Who Are the Abusers?


A profile of men who batter.


Men who batter almost routinely accuse their partners of having other sexual relationships. Slight evidence is sufficient to fire their imagination. Such intensely irrational jealousy may arise from the man’s own insecurities and projection. He may be having sexual liaisons outside their primary bond himself. Objectification of women is also a contributing factor.

Control and Isolation of Partner

Perpetrators of domestic violence will go to extreme lengths to isolate and control their partners.

Jekyll and Hyde Personalities

Men who have a problem with violence exhibit drastic personality changes. Much of the time, they are gentle and loving husbands and fathers. This is the personality with which the woman fell in love originally and continues to love. Periodically, sometimes in rather predictable cycles, he seems to change into an ogre. Some men display their Dr. Jekyll side to the public consistently. Mr. Hyde emerges only at home. This is doubly treacherous to the partner because others do not believe her when she speaks of monstrous acts.

Explosive Temper

Almost trivial happening such as failure to balance a checkbook or burning the toast can trigger a beating. In other cases, there is no apparent precipitating event. Many women have been pulled from bed while sleeping soundly and beaten. A frequent response of the victims is to attempt to be the perfect wife and mother. An oft-repeated lament is, “I feel like I’m walking on eggshells.”


A man who batters is a master at blaming other people and external events for his own behavior. A lifelong pattern of avoiding the consequences for his behavior effectively limits his sense of personal responsibility for his destructiveness as well as suppresses any motivation for change. The partner becomes a surrogate punching bag. Therefore, when a battered woman says, “He needs me,” she is right in one sense. If he can project his faults onto her, thereby not having to deal with them himself, he is able to perpetuate his own blameless state.

Verbal as Well as Physical Abuse

An enormous amount of verbal abuse accompanies physical abuse. A barrage of derogatory labels are heaped upon the victim. Mind games are rampant. Some verbal abuse is less obvious to the abused party. It can be so subtle that the woman is unable to identify the intent of the words. She accepts this judgment that her housekeeping is sloppy, her childcare lax and she is a hopeless, unappealing drudge. Her self-esteem slips even lower.


“I didn’t hit her,” or, “I just pushed her a little bit,” are almost universally uttered denials. Sometimes awareness of his own behavior is so totally repressed that he will notice his partner’s injury that he inflicted the previous evening and ask, “What happened to you?” Indeed, one of the most crucial aspects of treatment for men who batter is to help them get in touch with their violence. When they acknowledge the truth of their past behavior, they may encounter within themselves a backlog of guilt and revulsion of themselves so overwhelming that they either fall into depression or regress into deeper denial.

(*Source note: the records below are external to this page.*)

(** A title that is the empty text is stored, and reminder days beyond
    64 bits, which are not negative, end on [OverflowError] with no row
    written. *)
Lemma add_empty_title_and_overflow :
  (khumbuza.add "2025-01-04 09:00:00" "" None None false false false None
     empty_store
   = (khumbuza.Added 1 "" None,
      put_task_table
        (mktable task_columns 1
           [mktask 1 "" None None 0 None 1 0 "2025-01-04 09:00:00" None
              None])
        empty_store)
   /\ ~ validation_error
          (fst (khumbuza.add "2025-01-04 09:00:00" "" None None false false
                  false None empty_store)))
  /\ (khumbuza.add "2025-01-04 09:00:00" "Pay rent" (Some "2025-01-05")
        None false false false (Some (2 ^ 63)) empty_store
      = (khumbuza.OverflowError, mkworld (files empty_store) 1)
      /\ strptime "2025-01-05" = Some (mkdate 2025 1 5)).
Proof.
  destruct empty_store_serves as [Hs _].
  assert (Hacc : forall due, iso_due due ->
            forall remind, ~ negative_reminder remind ->
            ~ rejected due false false false remind).
  { intros due Hiso remind Hrem.
    destruct (iso_due_is_stored due Hiso) as [Hdue _].
    unfold rejected, several_flags. intuition discriminate. }
  assert (Hnone : ~ negative_reminder None) by (intros (n & [=] & _)).
  assert (Hbig : ~ negative_reminder (Some (2 ^ 63)))
    by (intros (n & [= <-] & Hn); lia).
  assert (Hiso : iso_due (Some "2025-01-05")).
  { right. exists (mkdate 2025 1 5). split; reflexivity. }
  split; [split|split].
  - rewrite (add_accepted _ _ "2025-01-04 09:00:00" "" None None false false
               false None (Hacc None (or_introl eq_refl) None Hnone) Hs
               eq_refl eq_refl).
    reflexivity.
  - rewrite add_validation_iff.
    exact (Hacc None (or_introl eq_refl) None Hnone).
  - rewrite (add_not_rejected _ _ "2025-01-04 09:00:00" "Pay rent"
               (Some "2025-01-05") None false false false (Some (2 ^ 63))
               (Hacc _ Hiso _ Hbig) Hs).
    reflexivity.
  - reflexivity.
Qed.

Lemma add_contract_witness :
  exists r,
    khumbuza.add "2025-01-04 09:00:00" "Pay rent" (Some "2025-01-05") None
      false true false (Some 3) empty_store
    = (khumbuza.Added (id r) "Pay rent" (Some "2025-01-05"),
       put_task_table (mktable task_columns (id r) [r]) empty_store)
    /\ id r = 1 /\ completed r = 0 /\ deleted_date r = None.
Proof.
  destruct (add_contract empty_store "2025-01-04 09:00:00" "Pay rent"
              (Some "2025-01-05") None false true false (Some 3))
    as (_ & Hiso).
  destruct Hiso as (_ & Hadd).
  - right. exists (mkdate 2025 1 5). split; reflexivity.
  - destruct (Hadd) with (t := mktable task_columns 0 [])
      as (r & Heq & Hid & _ & _ & _ & _ & Hc & _ & Hd).
    + unfold several_flags. intuition discriminate.
    + intros (n & [= <-] & Hn). lia.
    + split; vm_compute; reflexivity.
    + reflexivity.
    + reflexivity.
    + exists r. split; [exact Heq|]. split; [exact Hid|]. split; assumption.
Defined.

(** ** [complete] beyond 64 bits *)

(** No task of the store of the scenario has the id [2 ^ 63]; [complete]
    of that id ends on [OverflowError] with its connection open, and not
    on a task that is not found. *)
Lemma complete_beyond_64_bits :
  serves rent_store rent_table
  /\ (forall r, In r (rows rent_table) -> id r <> 2 ^ 63)
  /\ khumbuza.complete "2025-01-06 10:00:00" (2 ^ 63) rent_store
     = (khumbuza.OverflowError, mkworld (files rent_store) 1)
  /\ khumbuza.complete "2025-01-06 10:00:00" (2 ^ 63) rent_store
     <> (khumbuza.TaskNotFound (2 ^ 63), rent_store).
Proof.
  pose proof rent_store_serves as Hs.
  destruct (serves_connection _ _ Hs) as (db & Hconn & _ & Ht).
  assert (Hrun : khumbuza.complete "2025-01-06 10:00:00" (2 ^ 63) rent_store
                 = (khumbuza.OverflowError, mkworld (files rent_store) 1)).
  { unfold khumbuza.complete. rewrite Hconn.
    rewrite (overflow_serves _ _ (2 ^ 63) Hs eq_refl db Ht). reflexivity. }
  split; [exact Hs|]. split; [|split; [exact Hrun|]].
  - intros r [<-|[]]. discriminate.
  - rewrite Hrun. discriminate.
Qed.

(** ** The order of a listing and the dates *)

(** C8, at due dates that [add] accepts: the task due on 1 October 2025
    is listed before the task due on 1 September 2025, and of two tasks
    due on 5 January 2025 the one with the greater id is listed first;
    in the listing of all tasks and in the listing within a horizon. *)
Theorem listing_orders_text_not_dates :
  let now := "2025-12-15 09:00:00" in
  let w1 :=
    snd (khumbuza.add now "A" (Some "2025-9-1") None false false false None
           empty_store) in
  let w2 :=
    snd (khumbuza.add now "B" (Some "2025-10-01") None false false false
           None w1) in
  let v1 :=
    snd (khumbuza.add now "A" (Some "2025-1-5") None false false false None
           empty_store) in
  let v2 :=
    snd (khumbuza.add now "B" (Some "2025-01-05") None false false false
           None v1) in
  (strptime "2025-9-1" = Some (mkdate 2025 9 1)
   /\ strptime "2025-10-01" = Some (mkdate 2025 10 1)
   /\ date_compare (mkdate 2025 9 1) (mkdate 2025 10 1) = Lt
   /\ fst (khumbuza.add now "A" (Some "2025-9-1") None false false false
             None empty_store)
      = khumbuza.Added 1 "A" (Some "2025-9-1")
   /\ fst (khumbuza.add now "B" (Some "2025-10-01") None false false false
             None w1)
      = khumbuza.Added 2 "B" (Some "2025-10-01")
   /\ fst (khumbuza.list (mkdate 2025 12 15) 30 true w2)
      = khumbuza.Tasks
          [(2, "B", Some "2025-10-01", None); (1, "A", Some "2025-9-1", None)]
   /\ fst (khumbuza.list (mkdate 2025 12 15) 30 false w2)
      = khumbuza.Tasks
          [(2, "B", Some "2025-10-01", None);
           (1, "A", Some "2025-9-1", None)])
  /\ (strptime "2025-1-5" = Some (mkdate 2025 1 5)
      /\ strptime "2025-01-05" = Some (mkdate 2025 1 5)
      /\ fst (khumbuza.add now "A" (Some "2025-1-5") None false false false
                None empty_store)
         = khumbuza.Added 1 "A" (Some "2025-1-5")
      /\ fst (khumbuza.add now "B" (Some "2025-01-05") None false false
                false None v1)
         = khumbuza.Added 2 "B" (Some "2025-01-05")
      /\ fst (khumbuza.list (mkdate 2025 12 15) 30 true v2)
         = khumbuza.Tasks
             [(2, "B", Some "2025-01-05", None);
              (1, "A", Some "2025-1-5", None)]
      /\ fst (khumbuza.list (mkdate 2025 12 15) 30 false v2)
         = khumbuza.Tasks
             [(2, "B", Some "2025-01-05", None);
              (1, "A", Some "2025-1-5", None)]).
Proof. vm_compute. repeat split; reflexivity. Qed.

(** X19: where the due dates of two lines of a listing are stored in the
    ISO form, the line that comes earlier has the earlier date, or the
    same date and the smaller id. *)
Theorem list_order_on_iso_dates (w : world) (today : date) (days : Z)
  (show_all : bool) (i j : nat) (id_a id_b : Z) (title_a title_b : string)
  (da db : date) (description_a description_b : option string) :
  (i < j)%nat -> valid_date da = true -> valid_date db = true ->
  listed (fst (khumbuza.list today days show_all w)) !! i
  = Some (id_a, title_a, Some (isoformat da), description_a) ->
  listed (fst (khumbuza.list today days show_all w)) !! j
  = Some (id_b, title_b, Some (isoformat db), description_b) ->
  date_compare da db = Lt \/ (da = db /\ id_a <= id_b).
Proof.
  intros Hij Ha Hb Hi Hj.
  pose proof (listed_in_order w today days show_all i j _ _ Hij Hi Hj)
    as Hbefore.
  destruct (valid_date_width da Ha) as (? & ? & ?).
  destruct (valid_date_width db Hb) as (? & ? & ?).
  unfold before, String.ltb in Hbefore.
  rewrite isoformat_compare in Hbefore by assumption.
  destruct Hbefore as [Hlt|[Heq Hid]].
  - left. destruct (date_compare da db); [discriminate|reflexivity|
                                          discriminate].
  - right. split; [|exact Hid].
    pose proof (strptime_isoformat_any da Ha) as Hpa.
    pose proof (strptime_isoformat_any db Hb) as Hpb.
    congruence.
Qed.

Lemma list_order_on_iso_dates_witness :
  date_compare (mkdate 2024 12 31) (mkdate 2025 1 5) = Lt
  \/ (mkdate 2024 12 31 = mkdate 2025 1 5 /\ 2 <= 1).
Proof.
  apply (list_order_on_iso_dates
           (snd (khumbuza.add "2025-01-04 09:30:00" "Pay water"
                   (Some "2024-12-31") None false false false None
                   rent_store))
           (mkdate 2025 1 4) 30 false 0 1 2 1
           "Pay water" "Pay rent" (mkdate 2024 12 31) (mkdate 2025 1 5)
           None None).
  - lia.
  - reflexivity.
  - reflexivity.
  - vm_compute. reflexivity.
  - vm_compute. reflexivity.
Defined.

(** ** Due dates that are not in the ISO form *)

Lemma leb_of_before (x y : string) (id_a id_b : Z) :
  String.ltb x y = true \/ (x = y /\ id_a <= id_b) ->
  String.leb x y = true /\ (x = y -> id_a <= id_b).
Proof.
  unfold String.ltb, String.leb. intros [Hlt|[<- Hid]].
  - destruct (String.compare x y) eqn:Hc; try discriminate.
    split; [reflexivity|]. intros <-.
    rewrite (proj2 (string_compare_eq x x) eq_refl) in Hc. discriminate.
  - rewrite (proj2 (string_compare_eq x x) eq_refl). auto.
Qed.

(** C10: the text ["2025-1-5"] parses and is not the ISO text of its
    date.  Every due date that parses is stored as the text it is.  In a
    listing within a horizon, a task with a due date is a line exactly
    when it is incomplete and the text of its due date is at most the
    ISO text of the cut-off, byte by byte; and in every listing the texts
    of the due dates ascend byte by byte, equal texts by id.  So of two
    tasks due on 1 September 2025, within the horizon, one is listed and
    one is not; of two tasks due the day after the cut-off one is
    listed; and a task due on 25 December 2025 is listed before a task
    due on 1 March 2025. *)
Theorem lax_due_dates_are_compared_as_text :
  (strptime "2025-1-5" = Some (mkdate 2025 1 5)
   /\ isoformat (mkdate 2025 1 5) <> "2025-1-5")
  /\ (forall (w : world) (t : table) (now title s : string) (d : date)
        (description : option string) (weekly monthly yearly : bool)
        (remind : option Z),
        strptime s = Some d ->
        ~ several_flags weekly monthly yearly -> ~ negative_reminder remind ->
        serves w t -> int64 (default 0 remind) = true ->
        int64 (next_id t) = true ->
        exists r,
          khumbuza.add now title (Some s) description weekly monthly yearly
            remind w
          = (khumbuza.Added (next_id t) title (Some s),
             put_task_table
               (mktable (columns t) (next_id t) (rows t ++ [r])) w)
          /\ id r = next_id t /\ due_date r = Some s)
  /\ (forall (w : world) (t : table) (today cutoff : date) (days : Z)
        (r : task) (s : string),
        serves w t -> primary_key t -> add_days today days = Some cutoff ->
        In r (rows t) -> due_date r = Some s ->
        (In (khumbuza.summary r)
           (listed (fst (khumbuza.list today days false w)))
         <-> completed r = 0 /\ String.leb s (isoformat cutoff) = true))
  /\ (forall (w : world) (today : date) (days : Z) (show_all : bool)
        (i j : nat) (id_a id_b : Z) (title_a title_b x y : string)
        (description_a description_b : option string),
        (i < j)%nat ->
        listed (fst (khumbuza.list today days show_all w)) !! i
        = Some (id_a, title_a, Some x, description_a) ->
        listed (fst (khumbuza.list today days show_all w)) !! j
        = Some (id_b, title_b, Some y, description_b) ->
        String.leb x y = true /\ (x = y -> id_a <= id_b))
  /\ (let w1 :=
        snd (khumbuza.add "2025-08-25 09:00:00" "A" (Some "2025-9-1") None
               false false false None empty_store) in
      let w2 :=
        snd (khumbuza.add "2025-08-25 09:05:00" "B" (Some "2025-09-01") None
               false false false None w1) in
      strptime "2025-9-1" = Some (mkdate 2025 9 1)
      /\ strptime "2025-09-01" = Some (mkdate 2025 9 1)
      /\ add_days (mkdate 2025 8 25) 30 = Some (mkdate 2025 9 24)
      /\ date_le (mkdate 2025 9 1) (mkdate 2025 9 24) = true
      /\ fst (khumbuza.list (mkdate 2025 8 25) 30 true w2)
         = khumbuza.Tasks
             [(2, "B", Some "2025-09-01", None);
              (1, "A", Some "2025-9-1", None)]
      /\ fst (khumbuza.list (mkdate 2025 8 25) 30 false w2)
         = khumbuza.Tasks [(2, "B", Some "2025-09-01", None)])
  /\ (let w1 :=
        snd (khumbuza.add "2025-01-04 09:00:00" "C" (Some "2025-01- 5") None
               false false false None empty_store) in
      let w2 :=
        snd (khumbuza.add "2025-01-04 09:05:00" "D" (Some "2025-01-05") None
               false false false None w1) in
      strptime "2025-01- 5" = Some (mkdate 2025 1 5)
      /\ strptime "2025-01-05" = Some (mkdate 2025 1 5)
      /\ add_days (mkdate 2025 1 4) 0 = Some (mkdate 2025 1 4)
      /\ date_le (mkdate 2025 1 5) (mkdate 2025 1 4) = false
      /\ fst (khumbuza.list (mkdate 2025 1 4) 0 false w2)
         = khumbuza.Tasks [(1, "C", Some "2025-01- 5", None)])
  /\ (let w1 :=
        snd (khumbuza.add "2025-02-01 09:00:00" "E" (Some "2025-3-1") None
               false false false None empty_store) in
      let w2 :=
        snd (khumbuza.add "2025-02-01 09:05:00" "F" (Some "2025-12-25") None
               false false false None w1) in
      strptime "2025-3-1" = Some (mkdate 2025 3 1)
      /\ strptime "2025-12-25" = Some (mkdate 2025 12 25)
      /\ date_compare (mkdate 2025 3 1) (mkdate 2025 12 25) = Lt
      /\ fst (khumbuza.list (mkdate 2025 2 1) 30 true w2)
         = khumbuza.Tasks
             [(2, "F", Some "2025-12-25", None);
              (1, "E", Some "2025-3-1", None)]
      /\ fst (khumbuza.list (mkdate 2025 2 1) 400 false w2)
         = khumbuza.Tasks
             [(2, "F", Some "2025-12-25", None);
              (1, "E", Some "2025-3-1", None)]).
Proof.
  split; [split; [reflexivity|discriminate]|].
  split; [|split; [|split]].
  - intros w t now title s d description weekly monthly yearly remind Hp
      Hflags Hrem Hs Hadv Hnext.
    assert (Hne : stored_due (Some s) = Some s).
    { destruct s; [discriminate|reflexivity]. }
    assert (Hacc : ~ rejected (Some s) weekly monthly yearly remind).
    { intros [(s' & [= <-] & _ & Hp') | [H | H]]; [congruence|tauto..]. }
    rewrite (add_accepted w t now title (Some s) description weekly monthly
               yearly remind Hacc Hs Hadv Hnext).
    rewrite Hne. eexists. split; [reflexivity|]. split; reflexivity.
  - intros w t today cutoff days r s Hs Hkey Hcut Hin Hdue.
    rewrite (list_serves_listed w t today days false Hs), Hcut. simpl.
    assert (Hsel : selected (Some (isoformat cutoff)) r = true
                   <-> completed r = 0
                       /\ String.leb s (isoformat cutoff) = true).
    { unfold selected, khumbuza.within. rewrite Hdue.
      rewrite andb_true_iff, Z.eqb_eq. reflexivity. }
    rewrite <- Hsel. split.
    + intros Hline. apply List.in_map_iff in Hline as (x & Hx & Hxin).
      apply order_by_In, List.filter_In in Hxin as [Hxin Hxsel].
      assert (x = r).
      { apply (key_unique (rows t)); try assumption.
        unfold khumbuza.summary in Hx. congruence. }
      subst x. exact Hxsel.
    + intros Hr. apply List.in_map. apply order_by_In.
      apply List.filter_In. auto.
  - intros w today days show_all i j id_a id_b title_a title_b x y
      description_a description_b Hij Hi Hj.
    apply leb_of_before.
    exact (listed_in_order w today days show_all i j _ _ Hij Hi Hj).
  - vm_compute. repeat split; reflexivity.
Qed.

Cycle of Violence and Contrition

Often it seems that the male who batters purposely is trying to drive away his partner. When he succeeds, he will go to great lengths to retrieve her. He may abduct the children, cry real tears, bring flowers, promise to go to counseling every day, vow to stop drinking, and tell her that he needs her and can’t survive without her. These actions are very convincing. Each time she leaves and then returns, the cycle escalates. The violence becomes more severe and the contrite state becomes craftier. She, sadly, reinforces his behavior by believing him and attempting to resume life with him.

Below are some characteristics that might identify a potential batterer or abuser:

•Extreme dependence on relationships.

•Rationalization of his/her own violence, denial of the severity of the abuse or denial that the abuse occurred at all.

•Rigid sex roles, believes men are superior and should be in charge of women.

• Impulsive in decision-making.

•General possessiveness and jealousy, which can reach pathological levels.

•Focuses on fear of losing partner, often imagines partner is having an affair.

•Not open to hearing options or rational explanations.

•Tries to isolate partner from friends, family, and co-workers.

•Difficulty in identifying and expressing feelings and oppression of emotions.

•Sees violence as a problem solver and tension release

•May be mystified that the law should object.

•May not feel guilty or ashamed, minimizes or denies the abuse.

•May have affairs.

•Witnessed/experienced family violence while growing up

•Unrealistic expectations of self, partner, family, etc.

•“Jekyll and Hyde” personality.

•Impulsive with explosive personality, flies into rages unexpectedly.

•Rigid style of demanding and controlling behaviors.

•Sees only short-term horizons, ignores/doesn’t see long-term consequences of abusive behavior.

•Personality disorder(s).

•Criminal record.

•Sometimes becomes more abusive when the partner is pregnant or shortly after she gives birth.

•May display addictive behaviors (alcohol, drugs, overeating, gambling).

•Puts blame on spouse/companion and accepts little responsibility for own behavior.

•Is extremely manipulative.

•If in counseling, is primarily interested in keeping partner in the relationship, not in changing self.

•Will end counseling as soon as partner returns or a new relationship is established.

•Without counseling, will repeat the violence since there is no basic change in functioning.